Vorort gibt es natürlich auch ganz praktische Probleme ganz anderer Art. In Zeiten von großen Pfarreiengemeinschaften, ist es nicht mehr wie noch bei unseren Eltern, dass ein Kaplan im Pfarrhaus wohnt, sich um die Jugendarbeit einer Gemeinde kümmert und nebenbei das Zeltlager organisiert. Es ist schwieriger, die Jugendlichen zu erreichen. Sicherlich ist auch bei einige eine Hürde da, in den nächsten Ort zu fahren.

Konkurriert die Kirche um die Aufmerksamkeit der Jugendlichen mit anderen Einrichtungen?

Es gibt ein großes Angebot an Freizeitmöglichkeiten neben der Schule. Wenn jemand ein Musikinstrument lernt, zum Fußballtraining geht und sich dann noch als Messdiener engagieren soll, ist da eine Fülle an Entscheidungsmöglichkeiten, die auch überfordern kann. Da ist die Kirche nur ein Player unter vielen.

Wo sehen Sie gute Verbesserungsansätze?

Wir fordern als Jugend viel von der Kirche und das dürfen wir auch. Es gibt Kirche vor Ort und da müssen wir dran bleiben. Es haben sich zum Beispiel einige KLJB-Gruppen (Anm. der Red.: Katholische Landjugendbewegung) im Emsland neugegründet. Da konstituiert sich Kirche. Das muss den Jugendlichen verdeutlicht werden. Auch wenn sie kirchlichen Alltag anders leben, als noch die vorherige Generation, und sie vielleicht nicht jeden Sonntag zum Gottesdienst gehen, gestalten sie in den KLJB-Gruppen Kirche mit und tun etwas Gutes. Sei es, dass sie die Tannenbäume einsammeln oder sich um das Osterfeuer kümmern.

Was muss getan werden, um die Jugendlichen auch später in der Kirche zu halten?

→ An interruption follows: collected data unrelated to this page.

(* ===== verification/DatagramProps.v ===== *)
(** * Correctness of the datagram engine

    The queue invariant and the conservation law over runs, the order of
    release, the fate of a datagram, and what immediate emission stands for. *)

From Stdlib Require Import Bool.
From stdpp Require Import base list gmap strings sorting.
From S2P Require Import Prelude Rng Float64 Plan Policy Env DatagramPlan DatagramState Datagram.
Import Live.

(** ** The order of the heap *)

Lemma key_ltb_spec a b : if key_ltb a b then key_lt a b else ~ key_lt a b.
Proof.
  unfold key_lt, key_ltb.
  destruct (Z.ltb_spec (cd_at a) (cd_at b)); cbn [orb]; [lia|].
  destruct (Z.eqb_spec (cd_at a) (cd_at b)); cbn [andb]; [|lia].
  destruct (Z.ltb_spec (cd_ordinal a) (cd_ordinal b)); cbn [orb]; [lia|].
  destruct (Z.eqb_spec (cd_ordinal a) (cd_ordinal b)); cbn [andb]; [|lia].
  destruct (Z.ltb_spec (cd_copy a) (cd_copy b)); lia.
Qed.

#[export] Instance key_lt_trans : Transitive key_lt.
Proof. intros a b c. unfold key_lt. lia. Qed.
#[export] Instance key_lt_antisym : AntiSymm (=) key_lt.
Proof. intros a b. unfold key_lt. lia. Qed.

Definition same_key (a b : Candidate) : Prop :=
  cd_at a = cd_at b /\ cd_ordinal a = cd_ordinal b /\ cd_copy a = cd_copy b.
Lemma key_lt_total a b : key_lt a b \/ same_key a b \/ key_lt b a.
Proof. unfold key_lt, same_key. lia. Qed.

Lemma heap_push_perm c q : heap_push c q ≡ₚ c :: q.
Proof.
  induction q as [|x q IH]; cbn; [done|]. destruct (key_ltb c x); [done|]. rewrite IH. by constructor.
Qed.

Lemma heap_push_sorted c q : StronglySorted key_lt q -> Forall (fun x => ~ same_key c x) q ->
  StronglySorted key_lt (heap_push c q).
Proof.
  induction 1 as [|x q Hs IH Hx]; intros Hn; cbn; [by repeat constructor|].
  apply Forall_cons in Hn as [Hn1 Hn]. pose proof (key_ltb_spec c x) as L. destruct (key_ltb c x).
  - constructor; [by constructor|]. constructor; [done|].
    eapply Forall_impl; [exact Hx|]. intros y Hy. by apply (key_lt_trans c x y).
  - constructor; [by apply IH|]. rewrite (heap_push_perm c q). constructor; [|done].
    destruct (key_lt_total c x) as [?|[?|?]]; done.
Qed.

(** ** The invariant *)

Definition queue_size (q : list Candidate) : Z := zsum (map (fun c => zlen (cd_payload c)) q).

Record dengine_ok (e : DatagramDirectionEngine) : Prop := {
  do_limits : limits_ok (de_limits e);
  do_ordinal : 0 <= de_ordinal e <= U64_MAX;
  do_sorted : de_ordinal e < U64_MAX -> StronglySorted key_lt (de_queue e);
  do_past : de_ordinal e < U64_MAX -> Forall (fun c => 0 <= cd_ordinal c < de_ordinal e) (de_queue e);
  do_sizes : Forall (fun c => zlen (cd_payload c) <= max_datagram_bytes (de_limits e)) (de_queue e);
  do_datagrams : d_queued_datagrams (de_evidence e) = zlen (de_queue e);
  do_bytes : d_queued_bytes (de_evidence e) = queue_size (de_queue e);
  do_room : zlen (de_queue e) <= max_queued_datagrams (de_limits e)
    /\ queue_size (de_queue e) <= max_queued_bytes (de_limits e);
  do_high : zlen (de_queue e) <= d_high_water_datagrams (de_evidence e) <= max_queued_datagrams (de_limits e)
    /\ queue_size (de_queue e) <= d_high_water_bytes (de_evidence e) <= max_queued_bytes (de_limits e)
}.

Lemma queue_size_nonneg q : 0 <= queue_size q.
Proof. apply zsum_nonneg, Forall_forall. intros x (c & -> & _)%list_elem_of_fmap. apply zlen_nonneg. Qed.
Lemma queue_size_perm q q' : q ≡ₚ q' -> queue_size q = queue_size q'.
Proof. unfold queue_size, zsum. induction 1; cbn; lia. Qed.
Lemma queue_size_push c q : queue_size (heap_push c q) = zlen (cd_payload c) + queue_size q.
Proof. by rewrite (queue_size_perm _ _ (heap_push_perm c q)). Qed.
Lemma zlen_push c q : zlen (heap_push c q) = 1 + zlen q.
Proof. unfold zlen. rewrite (heap_push_perm c q). cbn. lia. Qed.

(** What the stages of one admission leave alone. *)
Definition queue_frame (e : DatagramDirectionEngine) :=
  (de_limits e, de_ordinal e, de_queue e, d_queued_datagrams (de_evidence e), d_queued_bytes (de_evidence e),
   (d_high_water_datagrams (de_evidence e), d_high_water_bytes (de_evidence e))).
Definition identity (e : DatagramDirectionEngine) :=
  (de_proxy e, de_association e, de_direction e, de_rng_version e).

Lemma dengine_ok_frame e e' : queue_frame e' = queue_frame e -> dengine_ok e -> dengine_ok e'.
Proof.
  unfold queue_frame. intros [= E1 E2 E3 E4 E5 E6 E7] []. split; rewrite ?E1, ?E2, ?E3, ?E4, ?E5, ?E6, ?E7; done.
Qed.

(** ** Conservation

    Every datagram admitted and every copy made is configured loss, oversize,
    overflow, emitted, queued, discarded by [discard_all] ([gone]) or, inside an
    admission, still being processed ([drafts]). *)
Record conserved (drafts gone : Z) (e : DatagramDirectionEngine) : Prop := {
  cv_range : 0 <= d_admitted_datagrams (de_evidence e) <= U64_MAX
    /\ 0 <= d_duplicated_copies (de_evidence e) <= U64_MAX /\ 0 <= d_configured_loss (de_evidence e)
    /\ 0 <= d_oversize_datagrams (de_evidence e) /\ 0 <= d_queue_overflow (de_evidence e)
    /\ 0 <= d_emitted_datagrams (de_evidence e) <= U64_MAX;
  cv_balance : d_admitted_datagrams (de_evidence e) + d_duplicated_copies (de_evidence e) < U64_MAX ->
    d_admitted_datagrams (de_evidence e) + d_duplicated_copies (de_evidence e)
    = d_configured_loss (de_evidence e) + d_oversize_datagrams (de_evidence e)
      + d_queue_overflow (de_evidence e) + d_emitted_datagrams (de_evidence e)
      + zlen (de_queue e) + drafts + gone
}.

(** The counters of the law, for steps that touch none of them. *)
Definition ledger (e : DatagramDirectionEngine) :=
  (d_admitted_datagrams (de_evidence e), d_duplicated_copies (de_evidence e), d_configured_loss (de_evidence e),
   d_oversize_datagrams (de_evidence e), d_queue_overflow (de_evidence e), d_emitted_datagrams (de_evidence e),
   de_queue e).
Lemma conserved_ledger drafts gone e e' : ledger e' = ledger e -> conserved drafts gone e -> conserved drafts gone e'.
Proof.
  unfold ledger. intros [= E1 E2 E3 E4 E5 E6 E7] []. split; rewrite ?E1, ?E2, ?E3, ?E4, ?E5, ?E6, ?E7; done.
Qed.

Ltac conserve := intros [? ?]; split; cbn in *; unfold sat_add, U64_MAX in *; conjs; try lia.

Lemma conserved_loss drafts gone e : 1 <= drafts -> 0 <= gone -> conserved drafts gone e ->
  conserved (drafts - 1) gone
    (with_evidence (fun v => set_d_configured_loss (sat_add64 (d_configured_loss v) 1) v) e).
Proof. intros H1 H2. pose proof (zlen_nonneg (de_queue e)). conserve. Qed.
Lemma conserved_overflow drafts gone e : 1 <= drafts -> 0 <= gone -> conserved drafts gone e ->
  conserved (drafts - 1) gone (with_evidence note_overflow e).
Proof. intros H1 H2. pose proof (zlen_nonneg (de_queue e)). conserve. Qed.
Lemma conserved_oversize drafts gone e : 1 <= drafts -> 0 <= gone -> conserved drafts gone e ->
  conserved (drafts - 1) gone
    (with_evidence (fun v => set_d_oversize_datagrams (sat_add64 (d_oversize_datagrams v) 1) v) e).
Proof. intros H1 H2. pose proof (zlen_nonneg (de_queue e)). conserve. Qed.
Lemma conserved_copy drafts gone e : 0 <= drafts -> 0 <= gone -> conserved drafts gone e ->
  conserved (drafts + 1) gone
    (with_evidence (fun v => set_d_duplicated_copies (sat_add64 (d_duplicated_copies v) 1) v) e).
Proof. intros H1 H2. pose proof (zlen_nonneg (de_queue e)). conserve. Qed.
Lemma conserved_admitted gone size e : 0 <= gone -> conserved 0 gone e ->
  conserved 1 gone (with_evidence (note_admitted size) e).
Proof. intros H2. pose proof (zlen_nonneg (de_queue e)). conserve. Qed.
Lemma conserved_enqueue drafts gone a o c p g e : 1 <= drafts -> 0 <= gone -> conserved drafts gone e ->
  conserved (drafts - 1) gone (enqueue a o c p g e).
Proof.
  intros H1 H2 [R B]. pose proof (zlen_nonneg (de_queue e)). split; cbn in *; [done|].
  rewrite zlen_push. lia.
Qed.
Lemma conserved_emit drafts gone o p g c e : 1 <= drafts -> 0 <= gone -> conserved drafts gone e ->
  conserved (drafts - 1) gone (emit_immediate o p g c e).2.
Proof. intros H1 H2. pose proof (zlen_nonneg (de_queue e)). conserve. Qed.

(** ** Stages *)

Definition copies (l : list Draft) : list Z := map (fun d => d.1.1) l.
Definition payloads_fit (m : Z) (l : list Draft) : Prop := Forall (fun d => zlen d.1.2 <= m) l.

Lemma duplicate_loop_spec n payload delay : forall next v out next' v',
  duplicate_loop n payload delay next v = (out, next', v') ->
  zlen out = Z.of_nat n
  /\ Forall (fun d => d.1.2 = payload) out
  /\ (forall e, set_de_evidence v' e =
        Nat.iter n (with_evidence (fun v => set_d_duplicated_copies (sat_add64 (d_duplicated_copies v) 1) v))
          (set_de_evidence v e))
  /\ (next + Z.of_nat n <= U16_MAX -> next' = next + Z.of_nat n /\ NoDup (copies out)
      /\ forall x, x ∈ copies out -> next <= x < next').
Proof.
  induction n as [|n IH]; intros next v out next' v' H; cbn [duplicate_loop] in H.
  { injection H as <- <- <-. split; [done|]. split; [done|]. split; [done|]. intros _. split; [lia|].
    split; [constructor|]. intros x Hx. by apply not_elem_of_nil in Hx. }
  destruct (duplicate_loop n payload delay (sat_add U16_MAX next 1) _) as [[rest nx] vx] eqn:E.
  injection H as <- <- <-. apply IH in E as (E1 & E2 & E3 & E4).
  split; [rewrite zlen_cons, E1; lia|]. split; [by constructor|]. split.
  - intros e. rewrite E3. rewrite Nat.iter_succ_r. done.
  - intros Hb. assert (Es : sat_add U16_MAX next 1 = next + 1) by (unfold sat_add; lia). rewrite Es in E4.
    destruct (E4 ltac:(lia)) as (-> & N & I). split; [lia|]. cbn [copies map]. split.
    + constructor; [|done]. intros Hx. specialize (I next Hx). lia.
    + intros x [->|Hx]%elem_of_cons; [cbn; lia|]. specialize (I x Hx). lia.
Qed.

Lemma conserved_copies n gone : 0 <= gone -> forall drafts e, 0 <= drafts -> conserved drafts gone e ->
  conserved (drafts + Z.of_nat n) gone
    (Nat.iter n (with_evidence (fun v => set_d_duplicated_copies (sat_add64 (d_duplicated_copies v) 1) v)) e).
Proof.
  intros Hg. induction n as [|n IH]; intros drafts e Hd H; [by rewrite Z.add_0_r|]. cbn [Nat.iter nat_rect].
  replace (drafts + Z.of_nat (S n)) with (drafts + Z.of_nat n + 1) by lia.
  apply conserved_copy; [lia|done|]. by apply IH.
Qed.
Lemma iter_frame n f e : (forall e, queue_frame (f e) = queue_frame e /\ identity (f e) = identity e) ->
  queue_frame (Nat.iter n f e) = queue_frame e /\ identity (Nat.iter n f e) = identity e.
Proof.
  intros Hf. induction n as [|n [IH1 IH2]]; [done|]. destruct (Hf (Nat.iter n f e)) as [H1 H2].
  change (Nat.iter (S n) f e) with (f (Nat.iter n f e)). rewrite H1, H2. done.
Qed.

Lemma set_evidence_id e : set_de_evidence (de_evidence e) e = e.
Proof. by destruct e. Qed.

Lemma zlen_insert {A} i (x : A) l : zlen (<[i := x]> l) = zlen l.
Proof. unfold zlen. by rewrite length_insert. Qed.
Lemma swap_length i j v : zlen (swap i j v) = zlen v.
Proof. unfold swap. destruct (v !! i), (v !! j); by rewrite ?zlen_insert. Qed.
Lemma corrupt_loop_length n : forall i v rng, zlen (corrupt_loop n i v rng).1 = zlen v.
Proof.
  induction n as [|n IH]; intros i v rng; cbn [corrupt_loop]; [done|].
  destruct (below rng _) as [o r1]. destruct (below r1 8) as [bit r2]. rewrite IH. unfold zlen.
  rewrite length_alter. exact (swap_length _ _ _).
Qed.
Lemma corrupt_length count payload rng : zlen (corrupt count payload rng) = zlen payload.
Proof. apply corrupt_loop_length. Qed.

Wenn sie sich dagegen entschieden haben, dann müssen wir das hinnehmen und ihnen versprechen, sie deswegen nicht abzuwerten. Wir wollen nicht ihre Entscheidung beeinflussen, sondern sie bestärken. Wenn sie Gruppenleiter- oder Firmenkurse besucht haben, wie sie in den kirchlichen Bildungshäusern wie zum Beispiel dem Marstall Clemenswerth in Sögel angeboten werden, und dort eigene Gottesdienste gestalten konnten, ist das ein guter Schritt sie auch als Erwachsene für Kirche zu begeistern. Jugendpastoral kann nur funktionieren, wenn die jungen Menschen Kirche selbst entwickeln und sich beteiligen können.

Aber müssen sich nicht auch generell Strukturen von oben her verändern?

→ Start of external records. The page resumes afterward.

Lemma admit_effect now payload policy e : dengine_ok e -> policy_fine policy ->
  dengine_ok (admit_datagram now payload policy e).2
  /\ identity (admit_datagram now payload policy e).2 = identity e
  /\ de_limits (admit_datagram now payload policy e).2 = de_limits e
  /\ de_ordinal (admit_datagram now payload policy e).2 = sat_add64 (de_ordinal e) 1
  /\ forall gone, 0 <= gone -> conserved 0 gone e -> conserved 0 gone (admit_datagram now payload policy e).2.
Proof.
  intros Hok [Hwf Hty]. pose proof (opened_ok payload e Hok) as Hok1. unfold admit_datagram. cbv zeta.
  fold (opened payload e). set (e1 := opened payload e) in *.
  assert (C1 : forall gone, 0 <= gone -> conserved 0 gone e -> conserved 1 gone e1).
  { intros gone Hg Hc. apply conserved_admitted; [done|]. by apply (conserved_ledger _ _ e). }
  destruct (Z.ltb_spec (max_datagram_bytes (de_limits e1)) (zlen payload)) as [Hbig|Hfit].
  { cbn [snd]. split; [by apply (dengine_ok_frame e1)|]. split; [done|]. split; [done|]. split; [done|].
    intros gone Hg Hc. apply (conserved_oversize 1 gone); [lia|done|by apply C1]. }
  fold (stamped policy e1). destruct (stamped_frame policy e1) as (F2 & I2 & L2). set (e2 := stamped policy e1) in *.
  assert (Hok2 : dengine_ok e2) by (by apply (dengine_ok_frame e1)).
  assert (Fin : forall e3 n, queue_frame e3 = queue_frame e2 -> identity e3 = identity e2 -> forall x,
    admission_effect e3 x n ->
    (forall gone, 0 <= gone -> conserved 1 gone e2 -> conserved n gone e3) ->
    dengine_ok x /\ identity x = identity e /\ de_limits x = de_limits e /\ de_ordinal x = sat_add64 (de_ordinal e) 1
    /\ forall gone, 0 <= gone -> conserved 0 gone e -> conserved 0 gone x).
  { intros e3 n F3 I3 x [(A1 & A2 & A3) A4 A5] C3. rewrite F2 in F3. unfold queue_frame in F3.
    injection F3 as G1 G2 _ _ _ _ _. split; [done|]. split; [by rewrite A1, I3, I2|]. split; [by rewrite A2, G1|].
    split; [by rewrite A3, G2|]. intros gone Hg Hc. apply A5; [done|]. apply C3; [done|].
    apply (conserved_ledger _ _ e1); [done|]. by apply C1. }
  assert (Hlim : de_limits e2 = de_limits e1) by (unfold queue_frame in F2; by injection F2).
  destruct (dp_faults (pub_plan policy)) as [|f0 fs0] eqn:Efs.
  - destruct (admit_plain now payload (de_ordinal e) (generation policy) e2) as [a e'] eqn:E. cbn [snd].
    apply (Fin e2 1); [done|done| |done]. apply (admit_plain_effect _ _ _ _ _ _ _ Hok2) in E; [done|by rewrite Hlim|].
    apply (fresh_frame _ _ e1); [done|]. by apply opened_fresh.
  - rewrite <- Efs. set (fs := dp_faults (pub_plan policy)) in *.
    destruct (run_stages now policy (de_ordinal e) 0 fs [(0, payload, 0)] 1 e2) as [[drafts nx] e3] eqn:E.
    apply (run_stages_effect now policy (de_ordinal e) fs Hty 0 _ _ _ _ _ _ 1) in E as ([F3 I3] & C3 & P3 & _ & N3 & _);
      [|lia|done|lia|apply Hwf|apply NoDup_singleton|constructor; [cbn; lia|constructor]|lia].
    apply (Fin e3 (zlen drafts)); [done|done| |exact C3]. apply dispose_effect.
    + by apply (dengine_ok_frame e2).
    + apply P3. assert (Hl3 : de_limits e3 = de_limits e2) by (unfold queue_frame in F3; by injection F3).
      rewrite Hl3, Hlim. by constructor.
    + done.
    + apply (fresh_frame _ _ e1); [congruence|]. by apply opened_fresh.
Qed.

In diesem Jahr gibt es zum ersten Mal eine Synode zum Thema Jugend, die Idee stammt von Papst Franziskus. Hier kommen Bischöfe aus aller Welt zusammen und beschäftigen sich mit Fragen, die junge Erwachsene beschäftigen. Alleine, dass der Papst es wichtig findet, über Jugend in Kirche zu reden, finde ich stark.

Wie stehen die emsländischen Jugendlichen, ihrer Meinung nach, zur Ungleichbehandlung von Männern und Frauen?

Entwicklung der Kirchenaustritte im Emsland. Qualle: Bistum Osnabrück // Grafik: NOZ/Heiner Wittwer

Die Frage nach den Weiheämtern diskutieren wir immer wieder. Dass nur junge, unverheiratete Männer ein Weiheamt innehaben können, empfinden viele als ungerecht. Der BDKJ fordert auf Bundesebene die Öffnung des Weihesakramentes.


Lukas Mey, 24, war von 2013 bis 2017 BDKJ-Vorsitzender der Diözese Osnabrück. Außerdem engagiert er sich in der Kolpingjugend, hat im Dekanatsvorstand der Regionalverbände Jugendgottesdienste organisiert, ist für die Vernetzung von katholischen Jugendgruppen zuständig und hatte einen Sitz im Katholikenrat des Bistums. Lukas Mey studiert Theologie in Münster.